Monday, April 15, 2013
Well needless to say i'm feeling pretty bummed today. Over the weekend i threw a party for my 2 year old. And needless to say only 2 people showed up and left early probably because they were so bored. I was really really hurt, and i was left in a house with extra food that was supposed to be for guest and a WHOLE cake. So what did i do for the rest of the weekend i ATE, A LOT!! Now i'm just pissed, really. I couldn't believe that my friends would so easily disregard the effort and planning it takes into having a birthday party for my little one. And i'm more pissed at the pitiful excuses i heard as to why after they RSVP'd they had a change of plans. These where some of the excuses i heard...
"Sorry, won't be able to make it. Late night and i'm hung over!" Ok, grant you the party was at 3pm
" Hey girl, won't be able to make it. My allergies are acting up" Really, Take a claritin!
"Sorry, we can't make it" No explanations, that's just rude.

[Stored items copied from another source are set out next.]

(** Enough memory for the boot, and not too much: the available regions lie below
    the last page and share no frame, the kernel image ends below the page
    directory, the bitmap below the boot stack,
    and [n] frames between 1 MB and 4 MB are available, counted by
    [total_frames] and outside the image. *)
Record memory_ok (s : kstate) (n : nat) : Prop := {
  mo_map : memmap_wf (memmap s);
  mo_empty : regions (memmap s) = [];
  mo_e820 : e820_below_screen (mem (hw s));
  mo_max : max_frame_idx (pmm s) = 0;
  mo_fits : Forall region_fits (boot_map (mem (hw s)));
  mo_nodup : NoDup (boot_frames (mem (hw s)));
  mo_top : 256 <= boot_top (mem (hw s));
  mo_kernel : Forall (range_ok (boot_top (mem (hw s)))) (kernel_ranges s);
  mo_image : sym_kernel_end (syms s) <= PAGE_DIR_START_ADDR;
  mo_stack : BITMAP + boot_top (mem (hw s)) / 8 < BOOT_STACK_LIMIT;
  mo_free : ∃ l, NoDup l ∧ length l = n ∧ Forall (λ i, 256 <= i < 1024 ∧
    i ∈ boot_frames (mem (hw s)) ∧ i < zlen (boot_frames (mem (hw s))) ∧
    existsb (in_range i) (kernel_ranges s) = false) l;
}.

(** What the first phase leaves of it. *)
Lemma memory_ok_screen s s' n :
  screen_only (mem (hw s)) (mem (hw s')) → memmap s' = memmap s → pmm s' = pmm s → syms s' = syms s →
  memory_ok s n → memory_ok s' n.
Proof.
  intros Hm Em Ep Es [Hmap Hempty He Hmax Hfit Hnd Htop Hk Himg Hstk Hfree].
  destruct (e820_map_agree _ _ Hm He) as [Emap He'].
  assert (boot_map (mem (hw s')) = boot_map (mem (hw s))) as Eb by (unfold boot_map; by rewrite Emap).
  split; unfold boot_frames, boot_top, kernel_ranges in *; rewrite ?Eb, ?Em, ?Ep, ?Es; done.
Qed.

(** The allocator is ready, with [n] frames below 4 MB. *)
Record memory_up (s : kstate) (n : nat) (s' : kstate) : Prop := {
  mu_inv : pmm_inv s';
  mu_console : console_ok s';
  mu_avail : avail s' n;
  mu_frame : ∃ v, kframe pmm_region (set_memmap v s) s';
}.

Lemma printed_pmm s s' :
  pmm_inv s → printed s s' → pmm_inv s' ∧ ∀ j, pmm_free s' j ↔ pmm_free s j.
Proof.
  intros Hinv [Hok F]. apply (@fa_stable pmm_allocator s s' Hinv); [apply Hok|apply (cf_pmm _ _ F)|].
  intros a Ha. apply (cf_mem _ _ F). cbn in Ha.
  unfold in_bitmap, in_screen, BITMAP, VGA_ADDRESS, VGA_SIZE, VGA_WIDTH, VGA_HEIGHT in *. lia.
Qed.

Lemma memory_up_printed s n s1 s2 : memory_up s n s1 → printed s1 s2 → memory_up s n s2.
Proof.
  intros [Hinv Hok Hav (v & F)] Hp. destruct (printed_pmm _ _ Hinv Hp) as [Hinv2 Hfree].
  destruct Hp as [Hok2 F2]. split; [done|done|by apply (avail_same s1)|]. exists v. etrans; [exact F|by apply pmm_region_console].
Qed.

(** Up to the reservations. *)
Lemma wp_reserve_boot {A} (k : M A) s (Q : A → kstate → Prop) P :
  pmm_wf s → console_ok s → 256 <= max_frame_idx (pmm s) →
  Forall (range_ok (max_frame_idx (pmm s))) (kernel_ranges s) →
  (∀ s', reserved s (low_ranges ++ kernel_ranges s ++ bitmap_ranges s) s' → wp k Q P s') →
  wp (pmm_reserve_memory_region RESERVED_TYPE_INIT;;
      pmm_reserve_memory_region RESERVED_TYPE_KERNEL;;
      pmm_reserve_memory_region RESERVED_TYPE_BITMAP;; k) Q P s.
Proof.
  intros Hwf Hok Hmax Hker HQ. pose proof Hwf as [[Hbm _ _] Hmax' _ _].
  wp_step. apply (wp_pmm_reserve RESERVED_TYPE_INIT); [done|done| |].
  { apply Forall_singleton. split; cbn; [lia|]. zify_mod. }
  intros s1 R1. pose proof R1 as [Hwf1 Hok1 F1 _ Em1 _].
  assert (kernel_ranges s1 = kernel_ranges s) as Ek1.
  { unfold kernel_ranges. by rewrite (kf_syms _ _ _ F1). }
  wp_step. apply (wp_pmm_reserve RESERVED_TYPE_KERNEL); [done|done| |].
  { rewrite Em1. change (reserve_ranges RESERVED_TYPE_KERNEL s1) with (kernel_ranges s1). by rewrite Ek1. }
  intros s2 R2. pose proof R2 as [Hwf2 Hok2 _ _ Em2 _].
  change (reserve_ranges RESERVED_TYPE_KERNEL s1) with (kernel_ranges s1) in R2. rewrite Ek1 in R2.
  assert (bitmap_ranges s2 = bitmap_ranges s) as Eb2.
  { unfold bitmap_ranges. pose proof Hwf2 as [[Hbm2 _ _] _ _ _]. by rewrite Hbm2, Hbm, Em2, Em1. }
  wp_step. apply (wp_pmm_reserve RESERVED_TYPE_BITMAP); [done|done| |].
  { change (reserve_ranges RESERVED_TYPE_BITMAP s2) with (bitmap_ranges s2). rewrite Eb2, Em2, Em1.
    apply Forall_singleton. unfold bitmap_ranges, BITMAP in *. rewrite Hbm. split; cbn; (clear -Hmax Hmax'; zify_mod). }
  intros s3 R3. change (reserve_ranges RESERVED_TYPE_BITMAP s2) with (bitmap_ranges s2) in R3.
  rewrite Eb2 in R3. apply HQ. eapply reserved_trans; [exact R1|]. by eapply reserved_trans.
Qed.

(** Available frames that no reservation covers are free. *)
Lemma reserved_free s s1 s2 i :
  init_ok s → init_post s s1 → max_frame_idx (pmm s1) < 2 ^ 20 →
  frame_bitmap (pmm s1) = BITMAP → 256 <= max_frame_idx (pmm s1) →
  reserved s1 (low_ranges ++ kernel_ranges s1 ++ bitmap_ranges s1) s2 →
  256 <= i < 1024 → i ∈ init_frames s → i < total_frames (pmm s1) →
  existsb (in_range i) (kernel_ranges s1) = false → pmm_free s2 i.
Proof.
  intros Hio [_ Hb] Hmax Hbm Htop [_ _ _ Et _ Hr] Hi Hin Hlt Hk.
  split; [rewrite Et; lia|]. rewrite Hr by lia. rewrite !existsb_app, Hk.
  rewrite Hb, bool_decide_eq_true_2; [|done|].
  - cbn [existsb low_ranges bitmap_ranges]. unfold bitmap_ranges. cbn [existsb]. unfold in_range.
    cbn [fst snd]. rewrite Hbm. unfold BITMAP.
    rewrite !bool_decide_eq_false_2; [done| |]; clear -Hi Hmax; zify_mod.
  - pose proof (visited_below _ _ _ Hin). zify_mod.
Qed.

(** One of the two allocations, with its message. *)
Lemma wp_boot_alloc {A} fmt1 fmt2 (k : M A) s0 n s (Q : A → kstate → Prop) P :
  memory_up s0 (S n) s → (∀ p, message_ok fmt1 [AWord p] = true) →
  (∀ p, message_ok fmt2 [AWord p] = true) → (∀ s', memory_up s0 n s' → wp k Q P s') →
  wp (frame ← pmm_alloc_frame;
      printk (if negb (frame =? 0) then fmt1 else fmt2) [AWord frame];; k) Q P s.
Proof.
  intros [Hinv Hok Hav (v & F)] Hm1 Hm2 HQ. wp_step.
  destruct (@fa_alloc_run pmm_allocator s Hinv Hok) as (p & s1 & E & [(i & -> & Hg)|(-> & Hnone & _)]).
  - eapply wp_ok; [exact E|]. destruct Hg as (_ & _ & Hinv1 & Hok1 & F1 & Hfree1).
    assert (memory_up s0 n s1) as U1.
    { split; [done|done|by apply (avail_take s s1 i)|]. exists v. by etrans. }
    eapply wp_print; [by apply printed_refl|by destruct (negb _)|]. intros s2 Hs2. apply HQ.
    by eapply memory_up_printed.
  - destruct (avail_head _ _ Hav) as (i & Hi & _). by apply Hnone in Hi.
Qed.

Lemma reserved_memory_up s v s1 s2 n :
  kframe pmm_region (set_memmap v s) s1 →
  reserved s1 (low_ranges ++ kernel_ranges s1 ++ bitmap_ranges s1) s2 → avail s2 n →
  memory_up s n s2.
Proof.
  intros F [Hwf Hok F2 _ _ Hb] Hav. split; [|done|done|exists v; by etrans].
  split; [done|]. intros i Hi. rewrite Hb, existsb_app by lia.
  assert (existsb (in_range i) low_ranges = true) as ->; [|apply orb_true_r].
  cbn [low_ranges existsb]. unfold in_range. cbn [fst snd].
  rewrite bool_decide_eq_true_2; [done|]. clear -Hi. zify_mod.
Qed.

(** The frames fit in the count. *)
Lemma boot_frames_count m :
  NoDup (boot_frames m) → Forall region_fits (boot_map m) →
  u32 (zlen (boot_frames m)) = zlen (boot_frames m).
Proof.
  intros Hnd Hfit. pose proof (init_max_bound 0 _ ltac:(lia) Hfit) as Ht. fold (boot_top m) in Ht.
  assert (boot_frames m ⊆+ zrange 0 (Z.to_nat (boot_top m))) as Hsub%submseteq_length.
  { apply NoDup_submseteq; [done|]. intros i Hi%visited_below. apply elem_of_zrange. lia. }
  rewrite length_zrange in Hsub. apply u32_small. unfold zlen. lia.
Qed.

Lemma kframe_memmap s s1 v :
  console_frame s s1 → kframe pmm_region (set_memmap v s) (set_memmap v s1).
Proof.
  intros F. apply (console_kframe pmm_region) in F; [|by left]. by destruct F.
Qed.

(** From the memory map to the first allocation. *)
Lemma wp_boot_pmm {A} (k : M A) s n (Q : A → kstate → Prop) P :
  console_ok s → memory_ok s n → (∀ s', memory_up s n s' → wp k Q P s') →
  wp (parse_and_print_e820_map;; pmm_init;;
      pmm_reserve_memory_region RESERVED_TYPE_INIT;;
      pmm_reserve_memory_region RESERVED_TYPE_KERNEL;;
      pmm_reserve_memory_region RESERVED_TYPE_BITMAP;; k) Q P s.
Proof.
  intros Hok [Hmap Hempty He Hmax Hfit Hnd Htop Hk _ _ (l & Hl & Hlen & Hall)] HQ.
  wp_step. apply wp_parse_e820; [done..|]. intros v s2 Hv Hok2 F2 Er.
  rewrite foldl_add_region, Hempty in Er by (rewrite zlen_regions by done; apply Hmap).
  change (regions v = boot_map (mem (hw s))) in Er.
  assert (memmap s2 = v) as Ev by apply (cf_memmap _ _ F2).
  assert (max_frame_idx (pmm s2) = 0) as Emax by (rewrite (cf_pmm _ _ F2); exact Hmax).
  assert (top s2 = boot_top (mem (hw s))) as Etop by (unfold top, rs; by rewrite Emax, Ev, Er).
  assert (init_frames s2 = boot_frames (mem (hw s))) as Efr.
  { unfold init_frames, boot_frames. rewrite Etop. unfold rs. by rewrite Ev, Er. }
  assert (init_ok s2) as Hio by (split; [done|by rewrite Ev|by rewrite Emax|by rewrite Ev, Er]).
  wp_step. apply wp_pmm_init; [done|]. intros s3 Hpost Hok3 F3.
  pose proof (init_post_wf s2 s3 Hio Hpost Hok3 ltac:(by rewrite Efr)) as Hwf3.
  pose proof (ip_pmm _ _ Hpost) as Epmm. rewrite Etop, Efr, boot_frames_count in Epmm by done.
  assert (kernel_ranges s3 = kernel_ranges s) as Ek.
  { unfold kernel_ranges. by rewrite (kf_syms _ _ _ F3), (cf_syms _ _ F2). }
  pose proof Hwf3 as [[Hbm _ _] Hmax3 _ _].
  apply wp_reserve_boot; [done|done|by rewrite Epmm|by rewrite Ek, Epmm|]. intros s4 R4.
  apply HQ, (reserved_memory_up s v s3); [|done|].
  { etrans; [by apply pmm_region_console|exact F3]. }
  exists l. split_and!; [done..|]. eapply Forall_impl; [exact Hall|]. intros i (Hi & Hin & Hlt & Hki).
  split; [|lia]. apply (reserved_free s2 s3); rewrite ?Efr; try done.
  - lia.
  - by rewrite Epmm.
  - by rewrite Epmm.
  - by rewrite Ek.
Qed.

Lemma wp_boot_memory s n (Q : unit → kstate → Prop) P :
  console_ok s → memory_ok s (S (S n)) →
  (∀ s', memory_up s n s' → Q tt s') → wp boot_memory Q P s.
Proof.
  intros Hok Hmem HQ. unfold boot_memory. pose proof (printed_refl s Hok) as Hp. do 2 say.
  match goal with H : printed s ?t |- wp _ _ _ ?t => destruct H as [Hok1 F1]; rename t into s1 end.
  apply (memory_ok_screen s s1) in Hmem; [|apply F1..].
  apply (wp_boot_pmm _ s1 (S (S n))); [done..|]. intros s2 U2.
  apply (wp_boot_alloc _ _ _ s1 (S n)); [done..|]. intros s3 U3.
  apply (wp_boot_alloc _ _ _ s1 n); [done..|]. intros s4 [Hinv Hok4 Hav (v & F)].
  wp_step. apply HQ. split; [done..|]. exists v. etrans; [by apply kframe_memmap|done].
Qed.

(** ** The third phase: paging and the stack *)

(** Paging is on with the first 4 MB mapped to themselves and nothing else, and
    [n] frames are left; interrupt and segment tables are those of [s]. *)
Record pager_up (s : kstate) (n : nat) (t : kstate) : Prop := {
  pu_wf : paging_wf t;
  pu_inv : pmm_inv t;
  pu_console : console_ok t;
  pu_avail : avail t n;
  pu_walk : ∀ va, 0 <= va < 2 ^ 32 →
    resolve (hw t) va = if decide (va < LOW_END) then Some va else None;
  pu_idt : idt (desc t) = idt (desc s);
  pu_gdt : gdt (desc t) = gdt (desc s);
  pu_syms : syms t = syms s;
  pu_ebp' : ebp (hw t) = ebp (hw s);
  pu_iflag' : iflag (hw t) = iflag (hw s);
}.

Lemma pager_up_steady s n t t' :
  pager_up s n t → steady t t' → (∀ j, pmm_free t' j ↔ pmm_free t j) → pager_up s n t'.
Proof.
  intros [] St Hfree. pose proof (st_frame _ _ St) as [? ? ? F _ _].
  split; [done|done|done|by apply (avail_same t)| |..].
  - intros va Hva. rewrite (st_walk _ _ St) by done. auto.
  - by rewrite (kf_desc _ _ _ F).
  - by rewrite (kf_desc _ _ _ F).
  - by rewrite (kf_syms _ _ _ F).
  - by rewrite (kf_ebp _ _ _ F).
  - by rewrite (kf_iflag _ _ _ F).
Qed.

Lemma pager_up_printed s n t t' : pager_up s n t → printed t t' → pager_up s n t'.
Proof.
  intros U [Hok F]. pose proof U as [Hwf Hinv _ _ _ _ _ _ _ _].
  destruct (steady_console t t' Hwf Hinv Hok F) as [St Hfree]. by apply (pager_up_steady s n t).
Qed.

Lemma pager_up_paged s n s1 s2 :
  console_frame s s1 → avail s1 n → paged s1 s2 → pager_up s n s2.
Proof.
  intros F Hav [Hwf Hinv Hok Hw _ _ Hbp Hif (_ & _ & _ & Hd & Hs) Hfree].
  split; try done.
  - by apply (avail_same s1).
  - by rewrite Hd, (cf_desc _ _ F).
  - by rewrite Hd, (cf_desc _ _ F).
  - by rewrite Hs, (cf_syms _ _ F).
  - by rewrite Hbp, (cf_ebp _ _ F).
  - by rewrite Hif, (cf_iflag _ _ F).
Qed.

(** The page tables are reserved already, with the rest of the first megabyte. *)
Lemma pager_up_reserved s n t t' :
  pager_up s n t → reserved t table_ranges t' → pager_up s n t'.
Proof.
  intros U [Hwf' Hok' F Et _ Hb]. pose proof U as [Hwf [Hpwf Hlow] _ _ _ _ _ _ _ _].
  assert (∀ j, 0 <= j < 2 ^ 20 → used_bit t' j = used_bit t j) as Hbits.
  { intros j Hj. rewrite Hb by done. destruct (existsb _ _) eqn:E; [|apply orb_false_r].
    rewrite Hlow; [done|]. cbn [table_ranges existsb] in E. unfold in_range in E. cbn [fst snd] in E.
    unfold PAGE_DIR_START_ADDR, PAGE_TABLE_START_ADDR in E.
    apply orb_prop in E as [E|E]; [|apply orb_prop in E as [E|E]; [|done]];
      apply bool_decide_eq_true in E; clear -E; zify_mod. }
  assert (∀ j, pmm_free t' j ↔ pmm_free t j) as Hfree.
  { pose proof Hpwf as [_ ? ? _]. intros j. unfold pmm_free. rewrite Et.
    split; intros [Hj Hc]; (split; [done|]).
    - by rewrite <- Hbits by lia.
    - by rewrite Hbits by lia. }
  apply (pager_up_steady s n t); [done| |done]. apply steady_kframe; [done|exact F| |done|].
  - split; [done|]. intros j Hj. rewrite Hbits by lia. by apply Hlow.
  - intros j. apply Hfree.
Qed.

Grant you these excuses came from the woman who claim to be my sons "Aunties" and they couldn't even be bothered to come to his bday party. How hurtful, thank goodness my son is really young and doesn't understand what is really going on. But i'm old enough, and i'm appalled. I'm not even sure how to move forward...should i even say anything. I just have a feeling that whatever i say wouldn't matter. I guess i'll just suck it up, and try not to turn to food to make myself feel better. I didn't even want to weigh in today. Because i'm pretty sure i gained a ton of wieght =( hate facing reality at time.